FIGURE 1.

Topology mapping of EmrE variants by cysteine accessibility. A, schematic representations of the oppositely orientated EmrE variants, EmrE(C_in) and EmrE(C_out). The mutations in EmrE(C_in) are R29G, R82S, and S107K, and in EmrE(C_out) T28R, L85R, and R106A. Black dots represent positively charged residues. The white starburst represents the position of the single cysteine Cys¹⁰⁸ used for topology determination by MTSET/Mal-PEG treatment of whole cells. B, cysteine labeling of EmrE(C_in)^T108C and EmrE(C_out)^T108C. Periplasmic cysteines were blocked by treatment of whole cells with membrane-impermeable MTSET, cells were lysed, and remaining free cysteines were reacted with Mal-PEG that causes a size shift (black dots).
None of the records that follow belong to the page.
(** C7, as the code has it.  For [k >= 0] and candidates whose
    products are numbers, [top_signals] returns a list that is descending
    in the double [p * e], of length [min k (number of candidates)],
    hence at most [k]; together with the candidates left out it is the
    input, and none left out beats one returned; the candidates of any
    one rounded product appear in their input order; and [k = 0] gives
    the empty list. *)
Theorem top_signals_ranked (scores : list (string * Signal)) (k : Z) :
  (0 <= k)%Z -> num_keys scores ->
  let out := top_signals scores k in
  StronglySorted (desc pe) out /\
  length out = Nat.min (Z.to_nat k) (length scores) /\
  (length out <= Z.to_nat k)%nat /\
  (exists rest,
     (out ++ rest)%list ≡ₚ scores /\
     Forall (fun b => Forall (fun a => (pe b <=? pe a) = true) out) rest) /\
  (forall q,
     filter (fun kv => (pe kv =? q) = true) out
       `prefix_of` filter (fun kv => (pe kv =? q) = true) scores) /\
  (k = 0%Z -> out = []).
Proof.
  intros Hk Hnum. cbv zeta. rewrite (top_signals_take _ _ Hk).
  pose proof (sorted_desc_sorted pe scores Hnum) as Hs.
  pose proof (sorted_desc_perm pe scores) as Hp.
  assert (Hlen : length (take (Z.to_nat k) (sorted_desc pe scores))
                 = Nat.min (Z.to_nat k) (length scores)).
  { now rewrite length_take, Hp. }
  split; [|split; [|split; [|split; [|split]]]].
  - now apply sorted_take.
  - exact Hlen.
  - rewrite Hlen. apply Nat.le_min_l.
  - exists (drop (Z.to_nat k) (sorted_desc pe scores)). split.
    + now rewrite take_drop.
    + now apply sorted_take_drop.
  - intros q. rewrite <- (sorted_desc_stable pe q scores Hnum).
    rewrite <- (take_drop (Z.to_nat k) (sorted_desc pe scores)) at 2.
    rewrite filter_app. now apply prefix_app_r.
  - intros ->. reflexivity.
Qed.

Definition signal (p e : float) : Signal := {| p := p; e := e; r := 0.5; v := 0.5 |}.

(** The spec's example.  A and B score 0.5, C scores 0.9 (the double
    nearest to it). *)
Definition nine_tenths : float := 0x1.ccccccccccccdp-1.
Definition cand_A : string * Signal := ("A", signal 0.5 1).
Definition cand_B : string * Signal := ("B", signal 1 0.5).
Definition cand_C : string * Signal := ("C", signal nine_tenths 1).

Lemma top_signals_example :
  pe cand_A = 0.5 /\ pe cand_B = 0.5 /\ pe cand_C = nine_tenths /\
  top_signals [cand_A; cand_B; cand_C] 2 = [cand_C; cand_A] /\
  top_signals [cand_A; cand_B; cand_C] 0 = [] /\
  length (top_signals [cand_A; cand_B; cand_C] 2) = 2%nat /\
  StronglySorted (desc pe) (top_signals [cand_A; cand_B; cand_C] 2).
Proof.
  split; [reflexivity|]. split; [reflexivity|]. split; [reflexivity|].
  split; [reflexivity|]. split; [reflexivity|].
  destruct (top_signals_ranked [cand_A; cand_B; cand_C] 2) as (Hs & Hl & _);
    [lia | repeat constructor |].
  split; [exact Hl | exact Hs].
Defined.

(** Two candidates whose exact products differ by 2^-54 and round to
    the same double: [close_A] has [p * e = 1 - 2^-26], [close_B] has
    [(1 - 2^-27)^2]. *)
Definition close_A : string * Signal := ("A", signal 0x1.ffffff8p-1 1).
Definition close_B : string * Signal := ("B", signal 0x1.ffffffcp-1 0x1.ffffffcp-1).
The disulfide-bonded dimer of EmrE(C_out)^T108C is indicated by a white dot. C, SDS-PAGE gels showing spontaneous in vivo cysteine cross-linking of EmrE(C_out)^T108C (lane 3, white dot) but not of EmrE^T108C, EmrE(C_in)^T108C, or co-expressed EmrE(C_in)/EmrE(C_out)^T108C (lanes 1, 2, and 4). Lanes 5–8 shows the same samples after reduction with DTT. Note that EmrE(C_in) migrates faster than EmrE(C_out) and EmrE(WT) on SDS-PAGE gels.